DARPA Initiates New Program to Defend Agriculture

On Tuesday, 2 June, the US Defense Advanced Research Projects Agency’s (DARPA) Biological Technologies Office unveiled a new initiative aimed at supporting US agricultural security. BTO Director Dr. Michael Koeris introduced the program in a short video:

“As we strive to uphold the DARPA mission to prevent strategic surprise, we are focusing our efforts to bolster our nation’s agricultural security. We believe that agricultural security is national security. We also believe that there exists a profound threat to agricultural security as biotechnological advances could be leveraged to disrupt food supplies and damage crops. That’s why we’re launching a new initiative—Ag BTO. Ag BTO is focused on developing new innovative solutions to defend our agricultural systems.”

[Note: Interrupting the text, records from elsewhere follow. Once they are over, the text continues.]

(* ===== verification/Bridge.v ===== *)
(** * Bridge: the users' networks and the firewall

    [BridgeManager] of [internal/isolation/netbridge.go]: the bridge of a user
    ([EnsureUserBridge] (55-98), of which Docker has the network's id alone) with
    the rules that keep the containers on it from those on other bridges
    ([addIsolationRules] (228-255), [removeIsolationRules] (257-264)), and the
    requests to the daemon about the networks between users (136-200, 494-600).
    [iptables] is a program of its own: the class [Iptables] is what is used of it,
    [IptablesLaws] what its documentation says of the commands used.  What the
    firewall does with a packet follows the rules in order; the rules that are not
    the proxy's do what the parameter [other] says. *)

From S2P Require Import Prelude GoStrings GoJson Docker Identity Names.

(** ** The firewall *)

Class Iptables (FW : Type) := {
  (** runs the command: whether it succeeded, and what it leaves *)
  iptables : list string → FW → bool * FW;
  (** the rules of a chain, if there is one, first to last *)
  rules : FW → string → option (list (list string));
}.

Class IptablesLaws (FW : Type) `{!Iptables FW} : Prop := {
  ipt_failed args fw c : (iptables args fw).1 = false → rules (iptables args fw).2 c = rules fw c;
  ipt_other op c rule fw c' : c' ≠ c → rules (iptables (op :: c :: rule) fw).2 c' = rules fw c';
  ipt_new c fw : (iptables ["-N"; c] fw).1 = true → rules fw c = None ∧ rules (iptables ["-N"; c] fw).2 c = Some [];
  ipt_append c rule fw : (iptables ("-A" :: c :: rule) fw).1 = true →
    ∃ l, rules fw c = Some l ∧ rules (iptables ("-A" :: c :: rule) fw).2 c = Some (l ++ [rule]);
  ipt_insert c rule fw : (iptables ("-I" :: c :: rule) fw).1 = true →
    ∃ l, rules fw c = Some l ∧ rules (iptables ("-I" :: c :: rule) fw).2 c = Some (rule :: l);
  ipt_delete c rule fw : (iptables ("-D" :: c :: rule) fw).1 = true →
    ∃ l1 l2, rules fw c = Some (l1 ++ rule :: l2) ∧ (rule ∉ l1) ∧ rules (iptables ("-D" :: c :: rule) fw).2 c = Some (l1 ++ l2);
}.

Definition iptablesChain : string := "DOCKER-USER".
Definition isolationChain : string := "DOCKER-AUTHZ-ISOLATION".

(** The rules of a bridge: packets that leave it for elsewhere are looked at in the
    chain of isolation, where those that go to it are dropped; and the two rules of
    an earlier version. *)
Definition jump_rule (br : string) : list string := ["-i"; br; "!"; "-o"; br; "-j"; isolationChain].
Definition drop_rule (br : string) : list string := ["-o"; br; "-j"; "DROP"].
Definition old_in_rule (br : string) : list string := ["-o"; br; "!"; "-i"; br; "-j"; "DROP"].
Definition old_out_rule (br : string) : list string := ["-i"; br; "!"; "-o"; br; "-j"; "DROP"].

Section firewall.
Context {FW : Type} `{!Iptables FW}.
Implicit Types (fw : FW) (br : string).

Definition run_iptables (args : list string) (fw : FW) : FW := (iptables args fw).2.
Definition ensureIsolationChain (fw : FW) : FW := run_iptables ["-N"; isolationChain] fw.

(** What comes before the rules are added: the chain, and the deletion of the rules
    of an earlier version and of an earlier call. *)
Definition cleared (brIface : string) (fw : FW) : FW :=
  let fw := ensureIsolationChain fw in
  let fw := run_iptables ("-D" :: iptablesChain :: old_in_rule brIface) fw in
  let fw := run_iptables ("-D" :: iptablesChain :: old_out_rule brIface) fw in
  run_iptables ("-D" :: isolationChain :: drop_rule brIface) fw.

(** Whether there is no error. *)
Definition addIsolationRules (brIface : string) (fw : FW) : bool * FW :=
  match iptables ("-A" :: isolationChain :: drop_rule brIface) (cleared brIface fw) with
  | (false, fw) => (false, fw)
  | (true, fw) =>
    let fw := run_iptables ("-D" :: iptablesChain :: jump_rule brIface) fw in
    match iptables ("-I" :: iptablesChain :: jump_rule brIface) fw with
    | (false, fw) => (false, run_iptables ("-D" :: isolationChain :: drop_rule brIface) fw)
    | (true, fw) => (true, fw)
    end
  end.

Definition removeIsolationRules (brIface : string) (fw : FW) : FW :=
  let fw := run_iptables ("-D" :: iptablesChain :: jump_rule brIface) fw in
  let fw := run_iptables ("-D" :: isolationChain :: drop_rule brIface) fw in
  let fw := run_iptables ("-D" :: iptablesChain :: old_in_rule brIface) fw in
  run_iptables ("-D" :: iptablesChain :: old_out_rule brIface) fw.
End firewall.

(** ** What happens to a packet *)

(** The interfaces it comes in by and would go out by. *)
Record Packet := mkPacket { pk_in : string; pk_out : string }.

Section packets.
Context (other : list string → Packet → option bool).

(** The bridges of a rule of one of the two forms. *)
Definition jump_of (rule : list string) : option (string * string) :=
  match rule with
  | [i; x; neg; o; y; j; t] =>
    if (i ==s "-i") && (neg ==s "!") && (o ==s "-o") && (j ==s "-j") && (t ==s isolationChain) then Some (x, y) else None
  | _ => None
  end.
Definition drop_of (rule : list string) : option string :=
  match rule with
  | [o; x; j; t] => if (o ==s "-o") && (j ==s "-j") && (t ==s "DROP") then Some x else None
  | _ => None
  end.

(** The first rule that decides: whether the packet is dropped. *)
Fixpoint first_verdict (decide : list string → option bool) (l : list (list string)) : option bool :=
  match l with
  | [] => None
  | rule :: l => match decide rule with Some v => Some v | None => first_verdict decide l end
  end.
Definition isolation_verdict (l : list (list string)) (p : Packet) : option bool :=
  first_verdict (λ rule,
    match drop_of rule with
    | Some x => if pk_out p ==s x then Some true else None
    | None => other rule p
    end) l.
Definition verdict (isolation l : list (list string)) (p : Packet) : option bool :=
  first_verdict (λ rule,
    match jump_of rule with
    | Some (x, y) => if (pk_in p ==s x) && (pk_out p !=s y) then isolation_verdict isolation p else None
    | None => other rule p
    end) l.
(** What the chain the daemon looks at says; [None] leaves it to the rules after. *)
Definition packet_verdict {FW} `{!Iptables FW} (fw : FW) (p : Packet) : option bool :=
  verdict (default [] (rules fw isolationChain)) (default [] (rules fw iptablesChain)) p.
End packets.

(** ** The bridge of a user *)

Section bridge.
Context {FW : Type} `{!Iptables FW}.
Context (docker : Docker).

(** The firewall, and the networks whose rules have been seen to since the start. *)
Record Host := mkHost { ho_fw : FW; isolationMigrated : gset string }.

Definition decode_options : option (gmap string string) → json → option (gmap string string) * bool :=
  decode_struct (λ kvs l, field decode_string_map "Options" kvs l) (λ kvs, field_ok decode_string_map "Options" kvs None).
Definition getBridgeInterface (networkID : string) : option string :=
  options ← docker_get docker ("/networks/" +:+ networkID) ≫= unmarshal_as decode_options None;
  match default ∅ options !! "com.docker.network.bridge.name" with
  | Some iface => if iface !=s "" then Some iface else
      if (12 <=? slen networkID)%nat then Some ("br-" +:+ str_take 12 networkID) else None
  | None => if (12 <=? slen networkID)%nat then Some ("br-" +:+ str_take 12 networkID) else None
  end.

(** The rules for a network; an error is ignored. *)
Definition isolate (networkID : string) (fw : FW) : FW :=
  match getBridgeInterface networkID with
  | Some brIface => if brIface ==s "" then fw else (addIsolationRules brIface fw).2
  | None => fw
  end.

Definition EnsureUserBridge (uid : Z) (username : string) (h : Host) : option string * Host :=
  let id := findNetworkByName docker (UserBridgeName uid) in
  if id !=s "" then
    (Some id,
     if bool_decide (id ∈ isolationMigrated h) then h
     else mkHost (isolate id (ho_fw h)) ({[id]} ∪ isolationMigrated h))
  else
    match docker_create_network docker (bridge_request uid username) ≫= unmarshal_as (decode_id "Id") "" with
    | None => (None, h)
    | Some networkID => (Some networkID, mkHost (isolate networkID (ho_fw h)) (isolationMigrated h))
    end.

(** [deleted] tells whether the daemon removes the network. *)
Definition DeleteUserBridge (deleted : string → bool) (uid : Z) (h : Host) : bool * Host :=
  let id := findNetworkByName docker (UserBridgeName uid) in
  if id ==s "" then (true, h) else
  (deleted id,
   match getBridgeInterface id with
   | Some brIface => if brIface ==s "" then h else mkHost (removeIsolationRules brIface (ho_fw h)) (isolationMigrated h)
   | None => h
   end).
End bridge.
Arguments Host : clear implicits.

(** ** Lemmas: the chains *)

Section chains.
Context {FW : Type} `{!Iptables FW, !IptablesLaws FW}.
Implicit Types (fw : FW) (c br : string) (rule : list string).

Lemma delete_other c rule fw c' : c' ≠ c → rules (run_iptables ("-D" :: c :: rule) fw) c' = rules fw c'.
Proof. apply ipt_other. Qed.

(** Deleting takes at most one occurrence of the rule. *)
Lemma delete_same c rule fw l :
  rules fw c = Some l →
  rules (run_iptables ("-D" :: c :: rule) fw) c = Some l ∨
  ∃ l1 l2, l = l1 ++ rule :: l2 ∧ rules (run_iptables ("-D" :: c :: rule) fw) c = Some (l1 ++ l2).
Proof.
  intros Hl. unfold run_iptables. destruct (iptables ("-D" :: c :: rule) fw).1 eqn:E.
  - apply ipt_delete in E as (l1 & l2 & Hr & _ & E). rewrite Hl in Hr. simplify_eq. right. eauto.
  - left. by rewrite ipt_failed.
Qed.
Lemma delete_absent c rule fw l :
  rules fw c = Some l → rule ∉ l → rules (run_iptables ("-D" :: c :: rule) fw) c = Some l.
Proof.
  intros Hl Hn. destruct (delete_same c rule fw l Hl) as [H|(l1 & l2 & -> & _)]; [done|]. destruct Hn. apply elem_of_app. right. left.
Qed.

Lemma app_cons_split {A} (l1 l2 js l0 : list A) x :
  l1 ++ x :: l2 = js ++ l0 → x ∉ l0 → ∃ js2, js = l1 ++ x :: js2 ∧ l2 = js2 ++ l0.
Proof.
  revert js. induction l1 as [|y l1 IH]; intros [|z js] H Hn; simplify_eq/=.
  - destruct Hn. left.
  - by exists js.
  - destruct Hn. apply elem_of_cons. right. apply elem_of_app. right. left.
  - destruct (IH js) as (js2 & -> & ->); eauto.
Qed.
Record HttpRequest := mkHttpRequest { hq_Method : string; hq_URL : string; hq_ContentType : string; hq_Body : string }.
Definition Get (url : string) : HttpRequest := mkHttpRequest "GET" url "" "".
Definition Post (url : string) (j : json) : HttpRequest := mkHttpRequest "POST" url "application/json" (json_text j).
Definition Delete (url : string) : HttpRequest := mkHttpRequest "DELETE" url "" "".

(** [json.NewDecoder(r).Decode]: the first document of a text; [json.Unmarshal] takes the
    whole. *)
Definition first_document (text : string) : option json := fst <$> parse_value (2 * slen text + 1) 0 text.
Definition Decode {A} (dec : A → json → A * bool) (zero : A) (text : string) : option A :=
  first_document text ≫= unmarshal_as dec zero.

(** [url.PathEscape]. *)
Definition segment_plain (c : ascii) : bool := unreserved c || existsb (Ascii.eqb c) ["$"; "&"; "+"; ":"; "="; "@"]%char.
Fixpoint PathEscape (s : string) : string :=
  match s with
  | "" => ""
  | String c r => (if segment_plain c then String c "" else pct c) +:+ PathEscape r
  end.

(** ** Requests *)

Definition network_url (name : string) : string := "/networks/" +:+ name.
Definition create_request (body : json) : HttpRequest := Post "/networks/create" body.
Definition connect_request (containerID networkID : string) : HttpRequest :=
  Post ("/networks/" +:+ networkID +:+ "/connect") (JObj [("Container", JStr containerID)]).
Definition disconnect_request (containerID networkID : string) : HttpRequest :=
  Post ("/networks/" +:+ networkID +:+ "/disconnect") (JObj [("Container", JStr containerID); ("Force", JBool false)]).
Definition label_filter (label : string) : string := json_text (JObj [("label", JArr [JStr label])]).
Definition containers_request (label : string) : HttpRequest :=
  Get ("/containers/json?all=true&filters=" +:+ QueryEscape (label_filter label)).
Definition dangling_filter : string := "{" +:+ quoted "dangling" +:+ ":[" +:+ quoted "true" +:+ "]}".
Definition volumes_request : HttpRequest := Get ("/volumes?filters=" +:+ QueryEscape dangling_filter).
Definition volume_request (name : string) : HttpRequest := Delete ("/volumes/" +:+ PathEscape name).

(** What Peers records as calls. *)
Definition call_request (c : Call) : HttpRequest :=
  match c with
  | Connect containerID networkID => connect_request containerID networkID
  | Disconnect containerID networkID => disconnect_request containerID networkID
  | DeleteNet networkID => Delete (network_url networkID)
  end.
Lemma slots_ok_step b caps l l' : slots_ok caps l → live_step b l l' → slots_ok caps l'.
Proof.
  intros Hok Hstep. destruct Hstep as [r l s held Ha|r l|l before rn after e Hr|l e|l before rn after s Hr Hrel|l before e after Ht|l odb|l tag o|l tag o].
  - by apply acquire_ok.
  - done.
  - apply (slots_ok_same caps l); [done..|]. left. by exists before, rn, after, (e :: rn_deferred rn).
  - apply (slots_ok_same caps l); auto.
  - destruct (release_ok caps l before rn after Hok Hr) as (s' & Hs' & H). rewrite Hrel in Hs'. simplify_eq. apply H.
  - apply (slots_ok_same caps l); auto.
  - apply (slots_ok_same caps l); auto.
  - apply (slots_ok_same caps l); auto.
  - apply (slots_ok_same caps l); auto.
Qed.

Lemma slots_ok_reachable b c1 c2 l : live_reachable b c1 c2 l → slots_ok (limit c1 c2) l.
Proof.
  unfold live_reachable. revert l. apply rtc_ind_r; [apply slots_ok_start|].
  intros l l' _ Hstep Hl. by apply (slots_ok_step b _ l).
Qed.

(** Nothing but the lack of a slot turns a request away as too many. *)
Lemma served_not_overloaded env a r d :
  ar_slot a (takes_stream r) = true → (ServeHTTP env a r d).1 ≠ Overloaded.
Proof.
  unfold ServeHTTP. fold (takes_stream r). intros ->. cbn [negb]. repeat case_match; try done;
    unfold serve_hijack, handleHijack, serve_request; by repeat case_match.
Qed.

(** ** Theorems: the slots *)

(** C25: The semaphores bound the requests under way.  Whatever requests come and go,
    no more of a class are served at once than its limit allows; a request of a class
    finds a slot exactly when fewer are, however many of the other class there are; the
    one that is turned away is one that finds none; and no request that ends is kept
    waiting for its slot to be given back. *)
Theorem slots_bound_service env b c1 c2 l :
  live_reachable b c1 c2 l →
  (∀ stream n, limit c1 c2 stream = Some n → in_service stream l <= n) ∧
  (∀ stream, free_slot (lv_slots l) stream =
     match limit c1 c2 stream with None => true | Some n => (in_service stream l <? n)%nat end) ∧
  (∀ id auths pv r d, (ServeHTTP env (mkArrival (free_slot (lv_slots l)) id auths pv) r d).1 = Overloaded ↔
     limit c1 c2 (takes_stream r) = Some (in_service (takes_stream r) l)) ∧
  (∀ rn, rn ∈ lv_running l → is_Some (release (rn_stream rn) (rn_held rn) (lv_slots l))).
Proof.
  intros Hl%slots_ok_reachable.
  assert (Hb : ∀ stream n, limit c1 c2 stream = Some n → in_service stream l <= n).
  { intros stream n Hn. destruct (Hl stream) as (Hcap & Hlen & _). rewrite Hn in Hcap.
    destruct (chan_of stream (lv_slots l)) as [c|]; [|done]. injection Hcap as <-. destruct (Hlen c eq_refl) as [<- ?]. done. }
  assert (Hf : ∀ stream, free_slot (lv_slots l) stream =
     match limit c1 c2 stream with None => true | Some n => (in_service stream l <? n)%nat end).
  { intros stream. destruct (Hl stream) as (Hcap & Hlen & _). unfold free_slot, acquire. rewrite <- Hcap.
    destruct (chan_of stream (lv_slots l)) as [c|]; [|done]. cbn [fmap option_fmap option_map].
    destruct (Hlen c eq_refl) as [<- _]. by destruct (_ <? _). }
  split_and!; [done..| |].
  - intros id auths pv r d. pose proof (Hf (takes_stream r)) as Hfr.
    destruct (limit c1 c2 (takes_stream r)) as [n|] eqn:Hn; [destruct (in_service (takes_stream r) l <? n) eqn:Hlt|].
    + apply Nat.ltb_lt in Hlt. split; [|intros [= ->]; lia]. intros H. exfalso. revert H. by apply served_not_overloaded.
    + unfold ServeHTTP. cbn [ar_slot]. fold (takes_stream r). rewrite Hfr. apply Nat.ltb_ge in Hlt. split; [|done].
      intros _. f_equal. specialize (Hb _ _ Hn). lia.
    + split; [|done]. intros H. exfalso. revert H. by apply served_not_overloaded.
  - intros rn (before & after & Hr)%list_elem_of_split. destruct (release_ok _ _ _ _ _ Hl Hr) as (s & -> & _). by eexists.
Qed.

(** ** Lemmas: removals to come *)

(** The removals deferred by the requests under way and those the timers will make. *)
Definition dues (l : Live) : list Entry := mjoin (rn_deferred <$> lv_running l) ++ lv_timers l.

Lemma dues_middle before rn after : mjoin (rn_deferred <$> before ++ rn :: after) ≡ₚ rn_deferred rn ++ mjoin (rn_deferred <$> before ++ after).
Proof. rewrite !fmap_app, fmap_cons, !join_app. cbn. by rewrite !(assoc_L app), (comm app (mjoin _) (rn_deferred rn)). Qed.

(** How a step without BuildKit changes the entries and the removals to come. *)
Inductive due_change : list Entry * EventState → list Entry * EventState → Prop :=
| DueSame D D' st st' : D' ≡ₚ D → (∀ s, on_shelf s st' = on_shelf s st) → due_change (D, st) (D', st')
| DueStore D D' e st : D' ≡ₚ e :: D → due_change (D, st) (D', store e st)
| DueEnd D D' ds rest st :
    D ≡ₚ ds ++ rest → D' ≡ₚ timers_of ds ++ rest → (∀ d, d ∈ ds → deferred_shelf (en_shelf d) = true) →
    due_change (D, st) (D', end_entries ds st)
| DueFire D D' e st : D ≡ₚ e :: D' → due_change (D, st) (D', discard e st).

Definition deferred_ok (l : Live) : Prop :=
  ∀ rn e, rn ∈ lv_running l → e ∈ rn_deferred rn → deferred_shelf (en_shelf e) = true.

Lemma deferred_ok_step b l l' : deferred_ok l → live_step b l l' → deferred_ok l'.
Proof.
  intros Hok Hstep. destruct Hstep as [r l s held Ha|r l|l before rn after e Hr|l e|l before rn after s Hr Hrel|l before e after Ht|l odb|l tag o|l tag o];
    try (done || exact Hok).
  - intros rn e [->|H]%elem_of_cons; [by intros ?%elem_of_nil|by apply Hok].
  - intros rn' e' Hin. unfold deferred_ok in Hok. rewrite Hr in Hok. cbn [lv_running] in Hin.
    apply elem_of_app in Hin as [Hin|[->|Hin]%elem_of_cons]; [apply Hok; set_solver| |apply Hok; set_solver].
    cbn. intros [->|He]%elem_of_cons; [done|]. apply (Hok rn); [set_solver|done].
  - intros rn' e' Hin. apply Hok. rewrite Hr. cbn [lv_running] in Hin. set_solver.
Qed.

Lemma deferred_ok_reachable b c1 c2 l : live_reachable b c1 c2 l → deferred_ok l.
Proof.
  unfold live_reachable. revert l. apply rtc_ind_r; [by intros ? ? ?%elem_of_nil|].
  intros l l' _ Hstep Hl. by apply (deferred_ok_step b l).
Qed.

Lemma live_step_dues l l' : deferred_ok l → live_step false l l' → due_change (dues l, lv_maps l) (dues l', lv_maps l').
Proof.
  intros Hok Hstep. destruct Hstep as [r l s held Ha|r l|l before rn after e Hr|l e|l before rn after s Hr Hrel|l before e after Ht|l odb|l tag o|l tag o];
    unfold dues; cbn [lv_running lv_timers lv_maps]; try done.
  - by apply DueSame.
  - by apply DueSame.
  - apply DueStore. rewrite Hr, !dues_middle. done.
  - apply DueStore. by rewrite Permutation_middle.
  - apply (DueEnd _ _ _ (mjoin (rn_deferred <$> before ++ after) ++ lv_timers l)).
    + by rewrite Hr, dues_middle, (assoc_L app).
    + rewrite !(assoc_L app). by rewrite (comm app (timers_of _) (mjoin _)).
    + intros d. apply Hok. rewrite Hr. set_solver.
  - apply DueFire. rewrite Ht. by rewrite <- !Permutation_middle.
  - apply DueSame; [done|]. intros s. apply on_shelf_with_db.
Qed.

(** *** No entry without a removal *)

Lemma due_change_covered D st D' st' :
  due_change (D, st) (D', st') → (∀ e, present e st → e ∈ D) → ∀ e, present e st' → e ∈ D'.
Proof.
  intros H Hcov e He. inversion H as [D1 D2 st1 st2 HD Hs|D1 D2 e' st1 HD|D1 D2 ds rest st1 HD HD' _|D1 D2 e' st1 HD]; subst.
  - rewrite HD. apply Hcov. unfold present in *. by rewrite <- Hs.
  - rewrite HD. apply present_store in He as [->|He]; [by left|right; by apply Hcov].
  - rewrite HD'. apply elem_of_app. apply present_end_entries in He as [He|[Hni He]]; [by left|right].
    specialize (Hcov e He). rewrite HD in Hcov. by apply elem_of_app in Hcov as [?|?].
  - apply present_discard in He as [Hne He]. specialize (Hcov e He). rewrite HD in Hcov.
    apply elem_of_cons in Hcov as [?|?]; done.
Qed.

Lemma present_none e : ¬ present e no_entries.
Proof. unfold present. destruct e as [[] k o]; cbn; by rewrite lookup_empty. Qed.

Lemma covered_reachable c1 c2 l e : live_reachable false c1 c2 l → present e (lv_maps l) → e ∈ dues l.
Proof.
  intros Hl. revert e. pose proof (deferred_ok_reachable false c1 c2) as Hdef. unfold live_reachable in *. revert l Hl.
  apply (rtc_ind_r (λ l, ∀ e, present e (lv_maps l) → e ∈ dues l)).
  - intros e He. by apply present_none in He.
  - intros l l' Hl Hstep IH. apply (due_change_covered (dues l) (lv_maps l)); [|done]. apply live_step_dues; [by apply Hdef|done].
Qed.

(** *** An entry alone under its key *)

Definition same_place (e e' : Entry) : Prop := en_shelf e' = en_shelf e ∧ en_key e' = en_key e.
#[global] Instance same_place_dec e e' : Decision (same_place e e').
Proof. unfold same_place. apply _. Defined.
Definition claims (e : Entry) (D : list Entry) : list Entry := base.filter (same_place e) D.

#[global] Instance claims_proper e : Proper ((≡ₚ) ==> (≡ₚ)) (claims e).
Proof. unfold claims. solve_proper. Qed.

Lemma claims_length_proper e D D' : D ≡ₚ D' → length (claims e D) = length (claims e D').
Proof. by intros ->. Qed.
Lemma claims_app e D D' : claims e (D ++ D') = claims e D ++ claims e D'.
Proof. apply filter_app. Qed.
Lemma claims_nil e D : length (claims e D) = 0 → ∀ d, d ∈ D → ¬ same_place e d.
Proof.
  intros H%nil_length_inv d Hd Hs. assert (d ∈ claims e D) as Hin by (by apply list_elem_of_filter). rewrite H in Hin. by apply elem_of_nil in Hin.
Qed.
Lemma claims_cons_other e d D : length (claims e (d :: D)) = length (claims e D) → ¬ same_place e d.
Proof. unfold claims. intros H Hs. rewrite filter_cons_True in H by done. cbn in H. lia. Qed.
(** A profile is written once.  When no call fails, a run changes no other file
    than the one the profile leads to, and another run nothing; the file then sets
    DOCKER_HOST to the user's socket, unless it has the mark of the proxy without the
    line of the first version: then it stays as it is, whatever it sets. *)
Theorem profile_written_once umask u socketDir fs cfg p tr tr' :
  follow fs cfg = inl p →
  let export := exportLine socketDir u in
  let run fs tr := m_fs (writeDockerHostToFile umask cfg u export (mkMachine fs [] tr)).2 in
  run (run fs tr) tr' = run fs tr ∧
  (∀ q, q ≠ p → run fs tr !! q = fs !! q) ∧
  (∀ s mo ou og, run fs tr !! p = Some (mkNode (File s) mo ou og) →
     Contains s export = true ∨
     (Contains s marker = true ∧ Contains s (oldPattern u) = false ∧ fs !! p = Some (mkNode (File s) mo ou og))).
Proof.
  intros Hf export run. assert (Hrun : ∀ tr, run fs tr = set_node p (profile_node umask u export (fs !! p)) fs)
    by (intros; by apply write_profile).
  destruct (profile_node_Some umask u export (fs !! p) (λ n Hn, follow_end _ _ _ _ Hf n Hn)) as (n & Hn & Hnl).
  assert (Hr : ∀ tr, run fs tr = <[p := n]> fs) by (intros; by rewrite Hrun, Hn). clear Hrun.
  split_and!.
  - unfold run at 1. rewrite (write_profile _ _ _ _ _ p) by (rewrite Hr; by apply follow_insert).
    rewrite Hr, lookup_insert_eq, <- Hn, profile_node_idem, Hn. cbn [set_node]. by rewrite insert_insert_eq.
  - intros q Hq. by rewrite Hr, lookup_insert_ne.
  - intros s mo ou og. rewrite Hr, lookup_insert_eq, <- Hn. apply profile_node_contains.
Qed.
(* ===== verification/Ctl.v ===== *)
(** * Ctl: the administrator's tool

    The commands of [cmd/ctl/main.go], from the options once they are parsed (CommandLine):
    [peer allow], [deny] and [list] (148-406), [image set-public], [grant] and [list]
    (447-917), [volumes-from allow], [deny] and [list] (921-1161); and the listings of
    the database of [internal/authz/query.go].  They work on the ownership database
    beside the proxy, through the same methods (ImageDB, ResourceDB, Peers), and on
    [images] with queries of their own.  The accounts of the host ([user.Lookup]) are a
    parameter; what is printed is a value, without its columns, dates and sizes. *)

From S2P Require Import Prelude GoStrings GoJson Docker OsLookup Identity Names Tables Database ImageDB ResourceDB DbReach.
From S2P Require Import Storage Bodies Bridge Peers.

Inductive CtlError :=
| NeedsRoot
| NoIdentity (side : string)
| NoSuchUser (ident : string)
| BadUID (ident : string)
| SameUser
| OneContainerOnly
| CannotInspect (name : string)
| NotRecorded (name : string)
| BelongsTo (name : string) (uid : Z)
| PeerCommandFailed (e : PeerError)
| ImageUnknown (ref : string)
| ContainerMissing
| DatabaseFailed (e : DBError).

(** ** SQL's LIKE *)

(** [%] is any text and [_] any character; letters are compared without case. *)
Fixpoint like (pattern s : string) : bool :=
  match pattern with
  | "" => s ==s ""
  | String c pattern =>
    if Ascii.eqb c "%" then
      (fix any (s : string) : bool :=
         like pattern s || match s with "" => false | String _ s => any s end) s
    else
      match s with
      | "" => false
      | String d s => (Ascii.eqb c "_" || Ascii.eqb (ascii_lower c) (ascii_lower d)) && like pattern s
      end
  end.

Section ctl.
(** [user.Lookup], [user.LookupId]: the textual uid of a name, the name of a uid. *)
Context (user_Lookup : string → option string) (user_LookupId : Z → option string).
Context (daemon : PeerDaemon).
Let docker : Docker := pd_docker daemon.
Context (now : Z).

(** [strconv.Atoi] with its error. *)
Definition atoi (s : string) : option Z := let '(n, ok) := Atoi s in if ok then Some n else None.

Definition resolveIdent (ident side : string) : CtlError + Z :=
  if ident ==s "" then inl (NoIdentity side) else
  match atoi ident with
  | Some n => inr n
  | None =>
    match user_Lookup ident with
    | None => inl (NoSuchUser ident)
    | Some uid => match atoi uid with Some n => inr n | None => inl (BadUID ident) end
    end
  end.

(** [None] is an error. *)
Definition resolveContainerID (nameOrID : string) : option string :=
  docker_get docker ("/containers/" +:+ nameOrID +:+ "/json") ≫= unmarshal_as (decode_id "Id") "".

DARPA laid out five areas of particular interest:

  • Advances to early warning systems for chemical and biological threat surveillance, where desired attributes include: Geo-spatial resolution, temporal resolution, autonomous operation, and real-time readout.
  • Rapid-response agricultural countermeasures to provide short-term defense against current and future threats, buffering against crop and livestock loss and threat expansion via protection and containment.
  • Massively accelerated and expanded crop engineering for long-term threat defeat including both prophylactic protection and long-term sustainment approaches.
  • Integrated and comprehensive prediction and modeling of threat pathogenicity and countermeasure effectiveness for our agricultural systems.
  • Novel methods to assess the occurrence of human intervention and to attribute provenance, to support stakeholder decision making in the attribution triaging workflow.

In the initial stage of the program, DARPA will be accepting pitch submissions up until 31 August. Once these submissions are assessed, selected proposers will be invited to attend a workshop and pitch day held in Washington DC.

9 in 10 farmers agree that this Indiana cornfield is an example of American agriculture (TwoScarsUp/CC0 1.0)

The agency hopes that the program will help encourage greater private-sector innovation in agricultural security, helping to protect America’s strategically critical crops and livestock. There is also a possibility that some proposals will receive DARPA funding and serve as a basis for further programs.

This latest initiative reflects the premium which both the Trump and Biden administration have placed on supply chain security. The official DARPA announcement is available here.